There are people dying;
if you care enough for the living,
make a better place
for you and for me.

So sang Michael Jackson in his admittedly sappy 1991 song "Heal the World," which I recently listened to (explanation: I'm listening to all 2256 songs--that's 8.36 GB of music, if you're curious--in my iTunes playlist), and which recently set me thinking.

It occured to me that the hope that inspires this song has rather disappeared from the American worldview. A hopeful inaugural speech from a President is met with incredulity from a skeptical public, who doesn't really expect there to be any real progress toward anything approaching a moral ideal any time soon.

Why is this? Where did our hope go? Wasn't there a time when we were inspired when our President gave us a mission, before this decade is out...? Where did American hope go?

Is it, in a post-modern, Fanonian/Socialist way, an admission that maybe the world doesn't need healing, thank you very much? I think not. Last year was, after all, a global year of voting. Something in the model of democracy and rights seems to have taken hold.

Is this loss of hope, perhaps, the real result of September 11th? That we no longer care to hope for the world, or dare to hope that the world can indeed be healed? Maybe.

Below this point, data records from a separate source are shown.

Lemma elem_of_comp d n rho v : v ∈ comp d n rho ↔ v < n ∧ uf_root d v = rho.
Proof using .
  unfold comp. rewrite elem_of_filter, elem_of_list_to_set, elem_of_seqN.
  split; intros [? ?]; split; (done || lia).
Qed.

(** Edges of a component's cut join vertices the forest does not. *)
Lemma cut_not_connected n d sf G rho id :
  graph n G → forest_inv n d sf G → id ∈ cut G (comp d n rho) →
  ¬ pair_connected (forest_pairs sf) (id_src id) (id_dst id).
Proof using .
  intros HG HF [Hc Hid]%elem_of_filter Hpc. destruct (HG id Hid) as (_ & Hlt & Hd).
  pose proof (proj2 (fi_tracks _ _ _ _ HF)) as Ht. rewrite (fi_size _ _ _ _ HF) in Ht.
  apply Ht in Hpc; [|lia..]. unfold crosses in Hc.
  assert (id_src id ∈ comp d n rho ↔ id_dst id ∈ comp d n rho) as Hiff.
  { rewrite !elem_of_comp, Hpc. split; intros [? ?]; split; (done || lia). }
  repeat case_bool_decide; naive_solver.
Qed.

(** When every component's cut is empty, the forest spans the graph. *)
Lemma cuts_empty_connected n d sf G :
  n < 2 ^ 32 → graph n G → forest_inv n d sf G → (∀ rho, rho < n → cut G (comp d n rho) = ∅) →
  ∀ x y, pair_connected (forest_pairs sf) x y ↔ graph_connected G x y.
Proof using .
  intros Hn HG HF Hcut x y. split; [apply (forest_connected_graph n d); [lia|done]|].
  apply pair_connected_ind; [apply _|]. intros u v (id & Hid & <- & <-)%elem_of_graph_pairs.
  destruct (HG id Hid) as (_ & Hlt & Hd). destruct (fi_tracks _ _ _ _ HF) as [Hok Ht].
  rewrite (fi_size _ _ _ _ HF) in Ht. apply Ht; [lia..|]. set (rho := uf_root d (id_src id)).
  assert (rho < n) as Hrho.
  { rewrite <-(fi_size _ _ _ _ HF). apply uf_root_lt; [done|]. rewrite (fi_size _ _ _ _ HF). lia. }
  assert (id_dst id ∈ comp d n rho) as Hin.
  { apply (cut_empty_closed G _ (id_src id) _ (Hcut rho Hrho)); [by apply graph_connected_edge|].
    apply elem_of_comp. split; [lia|done]. }
  by apply elem_of_comp in Hin as [_ ->].
Qed.
End Components.

(** ** One query *)

Section Query.
Context `{P : Platform} `{!PlatformLaws P} {SC : SampleCheck} {D : Type} `{UnionFindLaws D}.
Implicit Type cc : CCSketchAlg D.

(** The members a query leaves alone. *)
Definition frame cc cc' : Prop :=
  num_vertices cc' = num_vertices cc ∧ cc_seed cc' = cc_seed cc ∧
  update_locked cc' = update_locked cc ∧ representatives cc' = representatives cc ∧
  dsu_valid cc' = dsu_valid cc ∧ shared_dsu_valid cc' = shared_dsu_valid cc ∧
  delta_sketches cc' = delta_sketches cc ∧ num_delta_sketches cc' = num_delta_sketches cc ∧
  config cc' = config cc ∧ last_query_rounds cc' = last_query_rounds cc.

#[local] Instance frame_refl : Reflexive frame.
Proof using . intros cc. unfold frame. by split_and!. Qed.
#[local] Instance frame_trans : Transitive frame.
Proof using . intros cc1 cc2 cc3. unfold frame.
  intros (->&->&->&->&->&->&->&->&->&->) (->&->&->&->&->&->&->&->&->&->). by split_and!. Qed.

Definition same_but_forest cc cc' : Prop := frame cc cc' ∧ sketches cc' = sketches cc.

(** The edges found so far connect at least what they did. *)
Definition extends cc cc' : Prop := ∀ x y,
  pair_connected (forest_pairs (spanning_forest cc)) x y →
  pair_connected (forest_pairs (spanning_forest cc')) x y.

Definition cc_forest cc (G : gset N) : Prop :=
  forest_inv (num_vertices cc) (dsu cc) (spanning_forest cc) G.

Lemma insert_forest_eq cc (u v : N) X : spanning_forest cc !! u = Some X →
  insert_forest u v cc = (set_spanning_forest (<[u := X ∪ {[ v ]}]> (spanning_forest cc)) cc, Ok tt).
Proof using .
  intros E. unfold insert_forest. rewrite M_bind_gets, (M_bind_lift _ X) by (by rewrite E). done.
Qed.

(** A sample that tells the truth about [X], a set of edges of the graph. *)
Lemma sample_supernode_ok cc s X G `{!CheckAccepts SC G} :
  num_vertices cc < 2 ^ 32 → graph (num_vertices cc) G → cc_forest cc G → X ⊆ G →
  wf_sketch s → sample_idx s < num_samples s ≤ 2 ^ 32 → cols_per_sample s ≤ 2 ^ 32 →
  represents_on (in_sample s (sample_idx s)) s X → sample_reliable s (sample_idx s) X →
  ∃ cc' m, sample_supernode (cc, s) = ((cc', set_sample_idx (sample_idx s + 1) s), Ok m) ∧
    same_but_forest cc cc' ∧ cc_forest cc' G ∧ extends cc cc' ∧
    (m = false → extends cc' cc ∧
       (X = ∅ ∨ ∃ id, id ∈ X ∧ pair_connected (forest_pairs (spanning_forest cc)) (id_src id) (id_dst id))).
Proof using .
  intros Hn HG HF HX Hwf Hidx Hcols HR Hrel. unfold cc_forest in *.
  destruct (sketch_sample_ok s X Hwf Hidx Hcols HR Hrel) as ([idx res] & Es & Hspec).
  unfold sample_supernode, zoom. unfold mbind at 1, M_bind at 1. cbn [snd]. rewrite Es. cbn [fst].
  unfold sample_spec in Hspec. cbn [sample_result sample_index] in *. destruct res.
  - pose proof (HX idx Hspec) as Hin. destruct (HG idx Hin) as (Hid & Hlt & Hd).
    fold (id_src idx) (id_dst idx).
    assert (concat_pairing_fn (id_src idx) (id_dst idx) = idx) as Ec.
    { apply (edge_id_concat (num_vertices cc)); [lia|by split_and!]. }
    destruct (forest_merge_ok _ _ _ _ (id_src idx) (id_dst idx) HF Hlt Hd)
      as (d' & r & Y & Em & HY & Hmf & _ & Hcase).
    unfold mbind at 1, M_bind at 1. unfold on_dsu, zoom. cbn [fst snd]. rewrite Em. cbn [fst snd].
    destruct (merged r) eqn:Emr.
    + destruct Hcase as [Hinv Hconn]. fold (sample_check (SampleCheck := SC)).
      rewrite (M_bind_lift _ tt) by (by apply check_accepts). unfold mbind, M_bind. cbn [fst snd].
      rewrite (N.min_l (id_src idx)), (N.max_r (id_src idx)) by lia.
      rewrite (insert_forest_eq _ _ _ Y) by done.
      eexists _, true. split; [done|]. split; [by split|]. split; [|split; [|done]].
      * apply (Hinv G); [reflexivity|by rewrite Ec].
      * intros x y Hxy. apply (proj2 (Hconn x y)). left. exact Hxy.
    + eexists _, false. split; [reflexivity|]. split; [by split|]. split; [exact Hcase|].
      split; [by intros x y|]. intros _. split; [by intros x y|]. right. exists idx.
      split; [exact Hspec|]. by apply Hmf.
  - destruct Hspec as [-> _]. exists cc, false. split; [reflexivity|]. split; [by split|].
    split; [exact HF|]. split; [by intros x y|]. intros _. split; [by intros x y|]. by left.
  - exists cc, true. split; [reflexivity|]. split; [by split|]. split; [exact HF|].
    split; [by intros x y|]. done.
Qed.

(** ** Sketches of the vertices, whatever samples were taken *)

Definition vertex_sketches cc (b : Sketch) (f : N → gset N) : Prop :=
  length (sketches cc) = N.to_nat (num_vertices cc) ∧
  ∀ v s, sketches cc !! v = Some s → ∃ i, holds b s i (f v).

Lemma cc_vectors_sketches cc b f : cc_vectors cc b f → vertex_sketches cc b f.
Proof using . intros [HL Hf]. split; [done|]. intros v s Hs. exists 0. by apply Hf. Qed.

Lemma vertex_sketches_same cc cc' b f : num_vertices cc' = num_vertices cc →
  sketches cc' = sketches cc → vertex_sketches cc b f → vertex_sketches cc' b f.
Proof using . unfold vertex_sketches. by intros -> ->. Qed.

(** What a round leaves: a forest of the graph, which spans it when the round
    found nothing. *)
Record round_post cc cc' (b : Sketch) (G : gset N) (m : bool) : Prop := {
  rp_frame : frame cc cc';
  rp_sketches : vertex_sketches cc' b (incident G);
  rp_forest : cc_forest cc' G;
  rp_done : m = false → ∀ x y,
    pair_connected (forest_pairs (spanning_forest cc')) x y ↔ graph_connected G x y
}.

(** Every cut of a component that sample [r] looks at is told truly. *)
Definition round_reliable (b : Sketch) (r : N) (d : D) (n : N) (G : gset N) : Prop :=
  ∀ rho, rho < n → sample_reliable b r (cut G (comp d n rho)).

Lemma in_sample_layout s s' r id : same_layout s s' → in_sample s r id ↔ in_sample s' r id.
Proof using . intros (_ & _ & E3 & _ & E5 & E6). unfold in_sample. by rewrite E3, E5, E6. Qed.

(** * A round with samples left *)

Section InRange.
Context (cc0 : CCSketchAlg D) (b : Sketch) (G : gset N) `{HA : !CheckAccepts SC G} (r : N).
Let n := num_vertices cc0.
Context (Hbase : cc_base cc0 b) (HG : graph n G) (Hvs : vertex_sketches cc0 b (incident G)).
Context (HF0 : cc_forest cc0 G) (Hr : r < num_samples b).

Definition Shape (s : Sketch) : Prop := wf_sketch s ∧ same_layout b s.

(** A sketch of the vertices [cs], for sample [r]. *)
Definition Holds (s : Sketch) (cs : list N) : Prop :=
  Shape s ∧ represents_on (in_sample b r) s (incident_sum G cs) ∧ sample_idx s ≤ r ∧
  (cs ≠ [] → sample_idx s = r).

(** The vertices of a component, in some order. *)
Definition component (cs : list N) : Prop :=
  NoDup cs ∧ ∃ rho, rho < n ∧ list_to_set cs = comp (dsu cc0) n rho.

Definition J (cc : CCSketchAlg D) (m e : bool) (Q : list (list N)) : Prop :=
  e = false ∧ same_but_forest cc0 cc ∧ cc_forest cc G ∧ extends cc0 cc ∧
  (m = false → extends cc cc0 ∧ ∀ cs, cs ∈ Q → incident_sum G cs = ∅).

Lemma holds_empty s : Shape s → sample_idx s = 0 → represents s ∅ → Holds s [].
Proof using .
  intros Hs Hi HR. split; [done|]. split; [by eapply represents_on_weaken; [|exact HR]|].
  split; [rewrite Hi; apply N.le_0_l|done].
Qed.

Lemma shape_bounds s : Shape s → num_samples s = num_samples b ∧ cols_per_sample s = cols_per_sample b.
Proof using . intros [_ (_ & E2 & E3 & _)]. done. Qed.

I'm alarmed by something I read today. Michael Howard, the Conservative leader in Britain, is running on an anti-immigration platform; he wants to set a quota on the number of people offered political asylum in the UK. (How does that work? You've been tortured for your political beliefs, but you're the 1001st person to have been tortured, so go sod off!?!?) Such insularity is now endemic in Europe. The idea is, protect ourselves, before even thinking others. So what if we used to be "the other"--these are dangerous times.

(Protecting ourselves is indeed an admirable goal. But since when is immigration a weakness, and not a strength?)

To a very large extent, this insularity has taken root in this country. Restrictions on immigration--beyond securing borders to closing borders--are closer every day; they were almost inserted into the post-9/11 report legislation. Sure, we'll donate when a massive tsunami overtakes some islands in the Indian Ocean, but the hopeful idea that America could effect positive change in the world--and that the world would embrace an American ideal--is gone.

Whatever its cause--bad foreign policy by a botched administration, the necessities of the war on terror, the follies of capitalism, MJ being charged with child molestation, or something else--I mourn its loss.